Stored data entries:
(* ===== verification/LoaderEvents.v ===== *)
(** * The events of a change are handled to the end

    One event, the events of a change made by a handler, those of a change from
    outside, and the fuel that is enough for all of them. *)

From stdpp Require Import list_numbers.
From S2P Require Import Prelude Machines MachinesSpec Loader LoaderMachines LoaderSpec LoaderSettle LoaderNested.

Section Events.
Context (application hostname : string) (parse_color : jval -> string) (colors : list string).
Context (colors_named : forall c, c ∈ colors -> c <> "").

#[local] Notation machines_overlay := (Machines.overlay application hostname).
#[local] Notation missing := (missing parse_color colors).
#[local] Notation updated := (updated parse_color colors).
#[local] Notation handle := (handle parse_color colors).
#[local] Notation nested_overlay := (nested_overlay application hostname parse_color colors).
#[local] Notation nested_disconnect := (nested_disconnect application hostname parse_color colors).
#[local] Notation wf := (wf application hostname).
#[local] Notation calm := (calm application hostname).
#[local] Notation overlaid := (overlaid application hostname).
#[local] Notation overlay_ends := (overlay_ends application hostname).
#[local] Notation disconnect_ends := (disconnect_ends application hostname).
#[local] Notation gone := (gone application hostname).

(** ** One machine *)

Lemma current_obj given h l : plain h -> h ∈ keys l -> current given h l = Some (obj h l).
Proof.
  intros Hp Hin. unfold current, machine_at. rewrite (lookup_plain h _ Hp), (keys_get h l Hin). by destruct given.
Qed.

(** A state that has come about, with nothing left for [h]. *)
Record handled (h : string) (l l' : loader) : Prop := {
  ha_calm : calm [] l l';
  ha_less : less l l';
  ha_cost : cost h l' = 0%nat }.

Lemma zero_handled h l l' : h ∈ keys l -> calm [] l l' -> total l' = 0%nat -> handled h l l'.
Proof.
  intros Hin Hc Hz. split; [done|by eapply less_zero|]. apply (total_zero l' Hz). by apply (ca_grow _ _ _ _ _ Hc).
Qed.

Lemma cost_named h l : cost h l = 0%nat <->
  (no_color h l = false /\ other_label h l = false /\ other_os h l = false) /\ to_connect h l = false /\ to_disconnect h l = false.
Proof.
  unfold cost. split; [|by intros ((-> & -> & ->) & -> & ->)].
  destruct (no_color h l), (other_label h l), (other_os h l), (to_connect h l), (to_disconnect h l); cbn; done.
Qed.

(** What is missing is recorded. *)
Lemma record_missing n ov h l : overlay_ends n ov -> wf l -> h ∈ keys l -> (total l <= n)%nat ->
  let o := missing h (obj h l) l in
  let l1 := if bool_decide (o = ∅) then l else ov h o l in
  calm [] l l1 /\ firm l l1 /\ less l l1 /\ (o = ∅ /\ l1 = l \/ total l1 = 0%nat) /\
  no_color h l1 = false /\ other_label h l1 = false /\ other_os h l1 = false.
Proof.
  intros Hov Hw Hin Hn o l1. pose proof (wf_plain _ _ _ Hw h Hin) as Hp. unfold l1. case_bool_decide as Eo.
  - split; [by apply calm_refl|]. split; [by apply firm_refl|]. split; [by intros g|]. split; [by left|]. by apply missing_nothing in Eo.
  - pose proof (missing_mild parse_color colors h l) as Hv.
    pose proof (missing_lowers application hostname parse_color colors colors_named h l Hw Hin Eo) as Hl. fold o in Hv, Hl.
    pose proof (overlaid_total application hostname h o l 1 Hw Hp Hv Hin Hl) as Ht.
    destruct (Hov h o l Hw Hp Hv ltac:(lia)) as (Hc & Hf & Hz).
    pose proof (overlaid_calm application hostname h o l Hw Hp Hv) as Hc0. apply (calm_known _ _ _ _ _ Hin) in Hc0.
    assert (calm [] l (ov h o l)) as Hc1 by by eapply calm_trans_nil.
    split; [done|]. split; [|split; [by eapply less_zero|split; [by right|]]].
    + apply (firm_trans application hostname [] l (overlaid h o l)); [done| |done]. apply overlaid_firm; try done.
      right. left. unfold o. by rewrite (missing_get parse_color colors).
    + assert (h ∈ keys (ov h o l)) as Hin1 by by apply (ca_grow _ _ _ _ _ Hc1).
      pose proof (total_zero _ Hz h Hin1) as H0.
      exact (proj1 (proj1 (cost_named h _) H0)).
Qed.

(** The string of an event: a machine that is shown is where it was. *)
Definition same_place (h : string) (old : jval) (l : loader) : Prop :=
  shown h l = true -> truthy old && negb (loose_eq (conn_string h l) old) = false.

Lemma updated_ends n ov dc given h old l :
  overlay_ends n ov -> disconnect_ends n dc -> wf l -> h ∈ keys l -> (total l <= n)%nat -> same_place h old l ->
  let l' := updated ov dc given h old l in handled h l l' /\ firm l l'.
Proof.
  intros Hov [Hq Hdc] Hw Hin Hn Hs. unfold Loader.updated. pose proof (wf_plain _ _ _ Hw h Hin) as Hp.
  rewrite current_obj by done. cbv zeta. set (o := missing h (obj h l) l). set (l1 := if bool_decide (o = ∅) then l else ov h o l).
  destruct (record_missing n ov h l Hov Hw Hin Hn) as (Hc1 & Hf1 & Hl1 & Ho & Hnamed). fold o l1 in Hc1, Hf1, Hl1, Ho, Hnamed.
  pose proof (ca_wf _ _ _ _ _ Hc1) as Hw1. assert (h ∈ keys l1) as Hin1 by by apply (ca_grow _ _ _ _ _ Hc1).
  pose proof (less_total _ _ _ _ Hw Hc1 Hl1) as Hn1.
  assert (total l1 <= n)%nat as Hn1' by lia. clear Hn1.
  rewrite current_obj by done. cbn [default]. unfold id.
  assert (shown h l1 = true -> truthy old && negb (loose_eq (prop (obj h l1) "connection_string") old) = false) as Hsame.
  { intros Hsh. rewrite (ca_shown _ _ _ _ _ Hc1) in Hsh. specialize (Hs Hsh).
    change (prop (obj h l1) "connection_string") with (conn_string h l1). by rewrite (ca_string _ _ _ _ _ Hc1). }
  change (truthy (prop (obj h l1) "visible")) with (shown h l1). change (truthy (prop (obj h l1) "problem")) with (troubled h l1).
  clearbody l1. destruct (shown h l1) eqn:Esh.
  - rewrite Hsame by done. assert (to_disconnect h l1 = false) as Etd by (unfold to_disconnect; by rewrite Esh).
    destruct (troubled h l1) eqn:Etr.
    + split; [|done]. split; [done|done|]. apply cost_named. split; [done|]. split; [|done]. unfold to_connect. by rewrite Etr, andb_false_r.
    + destruct (connected h l1) eqn:Ec.
      * assert (connect ov h l1 = l1) as ->.
        { unfold connect. rewrite (lookup_plain h _ Hp), (keys_get h l1 Hin1).
          destruct (assoc_get h (ld_channels l1)) eqn:E; [done|]. apply connected_false in E. by rewrite E in Ec. }
        split; [|done]. split; [done|done|]. apply cost_named. split; [done|]. split; [|done]. unfold to_connect. by rewrite Ec, andb_false_r.
      * assert (to_connect h l1 = true) as Etc by (unfold to_connect; by rewrite Esh, Etr, Ec).
        destruct (connect_ends application hostname n ov h l1 Hov Hw1 Hin1 Ec) as (Hc2 & Hf2 & Hz); [by right|].
        split; [apply zero_handled; [done| |done]; by eapply calm_trans_nil|]. eapply (firm_trans application hostname [] l l1); auto.
  - assert (to_connect h l1 = false) as Etc by (unfold to_connect; by rewrite Esh).
    destruct (decide (h = "localhost")) as [-> |Hne].
    + rewrite Hq by by left. change (handled "localhost" l l1 /\ firm l l1). split; [|done]. split; [done|done|].
      apply cost_named. split; [done|]. split; [done|]. unfold to_disconnect. by rewrite andb_false_r.
    + destruct (Hdc h l1 Hw1 Hp Hne) as [Gc Gf Gn Gl Gm Ga]; [by right|]. apply (calm_known _ _ _ _ _ Hin1) in Gc.
      assert (less l1 (dc h l1)) as Hl2 by (intros g Hg; apply Gl; [done|]; destruct (decide (g = h)) as [-> |]; auto).
      split; [|by eapply (firm_trans application hostname [] l l1)]. split; [by eapply calm_trans_nil|by eapply less_trans|].
      assert (shown h (dc h l1) = false) as Esh2 by by rewrite (ca_shown _ _ _ _ _ Gc).
      pose proof (Gm Hin1) as Hle. unfold nameless in Hle. destruct Hnamed as (E1 & E2 & E3). rewrite E1, E2, E3 in Hle.
      unfold cost, to_connect, to_disconnect. rewrite Esh2, Gn. cbn in *. lia.
Qed.

(** ** The events of a change made by a handler *)

Definition quiet_event (l : loader) (e : machine_effect) : Prop :=
  match e with
  | MEvent (MAdded h _ old) | MEvent (MUpdated h _ old) => h ∈ keys l /\ same_place h old l
  | MEvent (MRemoved _ _) => False
  | _ => True
  end.

Definition tells (h : string) (e : machine_effect) : Prop :=
  match e with MEvent (MAdded g _ _) | MEvent (MUpdated g _ _) => g = h | _ => False end.

Lemma quiet_calm new l l' e : calm new l l' -> quiet_event l e -> quiet_event l' e.
Proof.
  intros Hc. destruct e as [[h m old|h m old|h m|]| | |]; cbn; try done; unfold same_place;
    intros [Hin Hs]; (split; [by apply (ca_grow _ _ _ _ _ Hc)|]); by rewrite (ca_shown _ _ _ _ _ Hc), (ca_string _ _ _ _ _ Hc).
Qed.

Lemma event_ends n ov dc e l : overlay_ends n ov -> disconnect_ends n dc -> wf l -> (total l <= n)%nat ->
  quiet_event l e ->
  calm [] l (handle ov dc e l) /\ firm l (handle ov dc e l) /\ less l (handle ov dc e l) /\
  forall h, tells h e -> cost h (handle ov dc e l) = 0%nat.
Proof.
  intros Hov Hdc Hw Hn He.
  assert (calm [] l l /\ firm l l /\ less l l) as (H1 & H2 & H3) by (split; [by apply calm_refl|split; [apply firm_refl|by intros h]]).
  destruct e as [[h m old|h m old|h m|]| | |]; cbn in *; try done; destruct He as [Hin Hs];
    destruct (updated_ends n ov dc (Some m) h old l Hov Hdc Hw Hin Hn Hs) as [[] ?]; (split; [done|]); (split; [done|]);
    (split; [done|]); by intros g <-.
Qed.

Lemma events_end n ov dc evs : overlay_ends n ov -> disconnect_ends n dc -> forall l, wf l -> (total l <= n)%nat ->
  Forall (quiet_event l) evs ->
  let l' := foldl (fun l e => handle ov dc e l) l evs in
  calm [] l l' /\ firm l l' /\ less l l' /\ forall h e, e ∈ evs -> tells h e -> h ∈ keys l -> cost h l' = 0%nat.
Proof.
  intros Hov Hdc. induction evs as [|e evs IH]; intros l Hw Hn He; cbn.
  - split; [by apply calm_refl|]. split; [apply firm_refl|]. split; [by intros h|]. by intros h e []%not_elem_of_nil.
  - apply Forall_cons in He as [He Hes]. destruct (event_ends n ov dc e l Hov Hdc Hw Hn He) as (Hc & Hf & Hl & Hz).
    set (l1 := handle ov dc e l) in *. pose proof (less_total _ _ _ _ Hw Hc Hl).
    destruct (IH l1) as (Hc' & Hf' & Hl' & Hz'); [apply (ca_wf _ _ _ _ _ Hc)|lia| |].
    { eapply Forall_impl; [exact Hes|]. intros e'. by eapply quiet_calm. }
    split; [by eapply calm_trans_nil|]. split; [by eapply (firm_trans application hostname [] l l1)|].
    split; [by eapply less_trans|]. intros h e' [-> |Hin]%elem_of_cons Ht Hh.
    + pose proof (Hl' h (ca_grow _ _ _ _ _ Hc h Hh)) as Hle. rewrite (Hz h Ht) in Hle. lia.
    + apply (Hz' h e'); [done|done|]. by apply (ca_grow _ _ _ _ _ Hc).
Qed.

Lemma loose_eq_text s : loose_eq (JStr s) (JStr s) = true.
Proof. apply String.eqb_refl. Qed.

(** A machine has a connection string. *)
Lemma has_string h l : wf l -> h ∈ keys l -> exists s, conn_string h l = JStr s.
Proof.
  intros Hw Hin. unfold conn_string. pose proof (keys_get h l Hin) as E.
  rewrite (sy_machine _ _ _ (wf_synced _ _ _ Hw) h _ E "connection_string" ltac:(done)). apply fill_connection.
Qed.

(** The events of a change. *)
Definition news (m m' : machines) : list machine_effect := drop (length (m_effects m)) (m_effects m').

Lemma overlaid_events host v l : wf l -> plain host -> mild v ->
  let evs := news (ld_machines l) (machines_overlay host v (ld_machines l)) in
  Forall (quiet_event (overlaid host v l)) evs /\
  forall h, h ∈ keys (overlaid host v l) -> exists e, e ∈ evs /\ tells h e.
Proof.
  intros Hw Hp Hv evs. pose proof (wf_synced _ _ _ Hw) as Hs.
  destruct (overlay_refreshed application hostname host v (ld_machines l) Hs) as [_ _ Hm (removed & He & Hr1 & Hr2)].
  pose proof (overlaid_calm application hostname host v l Hw Hp Hv) as Hc.
  cbn in Hm, He, Hr2. set (content := default [] (sh_content (m_last (ld_machines l)))) in *.
  set (ov := assoc_set host _ _) in *. unfold evs, news. rewrite He, drop_app_length. clear evs He.
  assert (forall h, h ∈ keys (overlaid host v l) <-> h ∈ all_hosts content ov) as Hk.
  { intros h. rewrite all_hosts_elem. specialize (Hm h). unfold keys, LoaderSettle.overlaid; cbn. case_bool_decide as Hd.
    - split; [done|]. intros _. by eapply (get_keys h (overlaid host v l)).
    - apply assoc_get_None in Hm. done. }
  split.
  - rewrite (map_app MEvent (map _ _) _), (map_app MEvent removed _). apply Forall_app. split; [|apply Forall_app; split].
    + apply Forall_forall. intros e (ev & -> & (h & -> & Hh)%list_elem_of_fmap)%list_elem_of_fmap.
      apply Hk in Hh. unfold event_of. destruct (assoc_get h (m_machines (ld_machines l))) as [x|] eqn:Ex; cbn; (split; [done|]).
      * intros _. assert (h ∈ keys l) as Hin by by eapply get_keys. rewrite (ca_string _ _ _ _ _ Hc h Hin).
        assert (obj h l = x) as <- by (unfold obj, object; by rewrite Ex).
        destruct (has_string h l Hw Hin) as [s Es]. unfold conn_string in Es |- *. rewrite Es, loose_eq_text. apply andb_false_r.
      * by intros _.
    + apply Forall_forall. intros e (ev & -> & Hin)%list_elem_of_fmap. destruct (Hr1 ev Hin) as (h & x & ->). cbn.
      apply Hr2 in Hin as [Hx Hout]. apply Hout, Hk, (ca_grow _ _ _ _ _ Hc). by eapply get_keys.
    + destruct (m_ready _); cbn; [by apply Forall_nil|by apply Forall_singleton].
  - intros h Hh%Hk. exists (MEvent (event_of application hostname content ov (m_machines (ld_machines l)) h)). split.
    + rewrite (map_app MEvent (map _ _) _). apply elem_of_app. left. apply list_elem_of_fmap. eexists. split; [done|]. apply list_elem_of_fmap. by eexists.
    + unfold event_of. by destruct (assoc_get h (m_machines (ld_machines l))).
Qed.

(** ** Enough fuel *)

Lemma let_go_none ov dc h l : h = "localhost" \/ assoc_get h (ld_channels l) = None -> disconnect_body ov dc h l = let_go h l.
Proof.
  intros H. unfold let_go. destruct (decide (h = "localhost")) as [-> |Hne]; [done|]. destruct H as [H|H]; [done|].
  by rewrite !disconnect_unfold, H.
Qed.

Lemma fuel_ends f :
  (forall n, (2 * n <= f)%nat -> overlay_ends n (nested_overlay f)) /\
  (forall n, (2 * n + 1 <= f)%nat -> disconnect_ends n (nested_disconnect f)).
Proof.
  induction f as [|f [IHo IHd]]; [split; intros n Hn; [|lia]; intros host v l _ _ _ Hlt; lia|]. split; intros n Hn.
  - intros host v l Hw Hp Hv Hlt. destruct (overlaid_events host v l Hw Hp Hv) as [He Ht].
    destruct (overlaid_machine application hostname host v l Hw Hp Hv) as (Hw1 & _).
    destruct (events_end (n - 1) (nested_overlay f) (nested_disconnect f)
      (news (ld_machines l) (machines_overlay host v (ld_machines l))) (IHo (n - 1)%nat ltac:(lia)) (IHd (n - 1)%nat ltac:(lia))
      (overlaid host v l) Hw1 ltac:(lia) He) as (Hc & Hf & _ & Hz).
    split; [exact Hc|]. split; [exact Hf|]. apply all_zero. intros h Hh%(calm_keys _ _ _ _ Hc).
    destruct (Ht h Hh) as (e & Hin & Hte). by apply (Hz h e).
  - split; [intros h l H; by apply let_go_none|]. intros h l Hw Hp Hne Hb. cbn.
    destruct (assoc_get h (ld_channels l)) as [id|] eqn:Ec.
    + destruct (decide (n = 0)%nat) as [-> |Hn0].
      * exfalso. destruct Hb as [Hb|(Hin & Hsh & Hb)]; [lia|]. pose proof (cost_total h l Hin) as Hz.
        assert (to_disconnect h l = true) as E.
        { unfold to_disconnect, connected. rewrite Hsh, Ec, (proj2 (String.eqb_neq h "localhost")) by done. by rewrite bool_decide_eq_true_2. }
        unfold cost in Hz. rewrite E in Hz. cbn in Hz. lia.
      * apply (disconnect_body_ends application hostname n); [apply IHo; lia| |done..].
        intros l1 Hl1. destruct (IHd 0%nat ltac:(lia)) as [H _]. apply H. by right.
    + rewrite let_go_none by by right. destruct (let_go_beside h l Hne Ec (wf_sane _ _ _ Hw)) as [Hbe Hc].
      apply beside_gone; [done|done| |done]. rewrite Hc. by apply connected_false.
Qed.

End Events.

_Your instructions_
Starting with the line above that holds "intros Hc. destruct" and stopping with the line that holds "let l' := foldl", reproduce each line exactly, omitting all other lines.

_Solution to this task_
  intros Hc. destruct e as [[h m old|h m old|h m|]| | |]; cbn; try done; unfold same_place;
    intros [Hin Hs]; (split; [by apply (ca_grow _ _ _ _ _ Hc)|]); by rewrite (ca_shown _ _ _ _ _ Hc), (ca_string _ _ _ _ _ Hc).
Qed.

Lemma event_ends n ov dc e l : overlay_ends n ov -> disconnect_ends n dc -> wf l -> (total l <= n)%nat ->
  quiet_event l e ->
  calm [] l (handle ov dc e l) /\ firm l (handle ov dc e l) /\ less l (handle ov dc e l) /\
  forall h, tells h e -> cost h (handle ov dc e l) = 0%nat.
Proof.
  intros Hov Hdc Hw Hn He.
  assert (calm [] l l /\ firm l l /\ less l l) as (H1 & H2 & H3) by (split; [by apply calm_refl|split; [apply firm_refl|by intros h]]).
  destruct e as [[h m old|h m old|h m|]| | |]; cbn in *; try done; destruct He as [Hin Hs];
    destruct (updated_ends n ov dc (Some m) h old l Hov Hdc Hw Hin Hn Hs) as [[] ?]; (split; [done|]); (split; [done|]);
    (split; [done|]); by intros g <-.
Qed.

Lemma events_end n ov dc evs : overlay_ends n ov -> disconnect_ends n dc -> forall l, wf l -> (total l <= n)%nat ->
  Forall (quiet_event l) evs ->
  let l' := foldl (fun l e => handle ov dc e l) l evs in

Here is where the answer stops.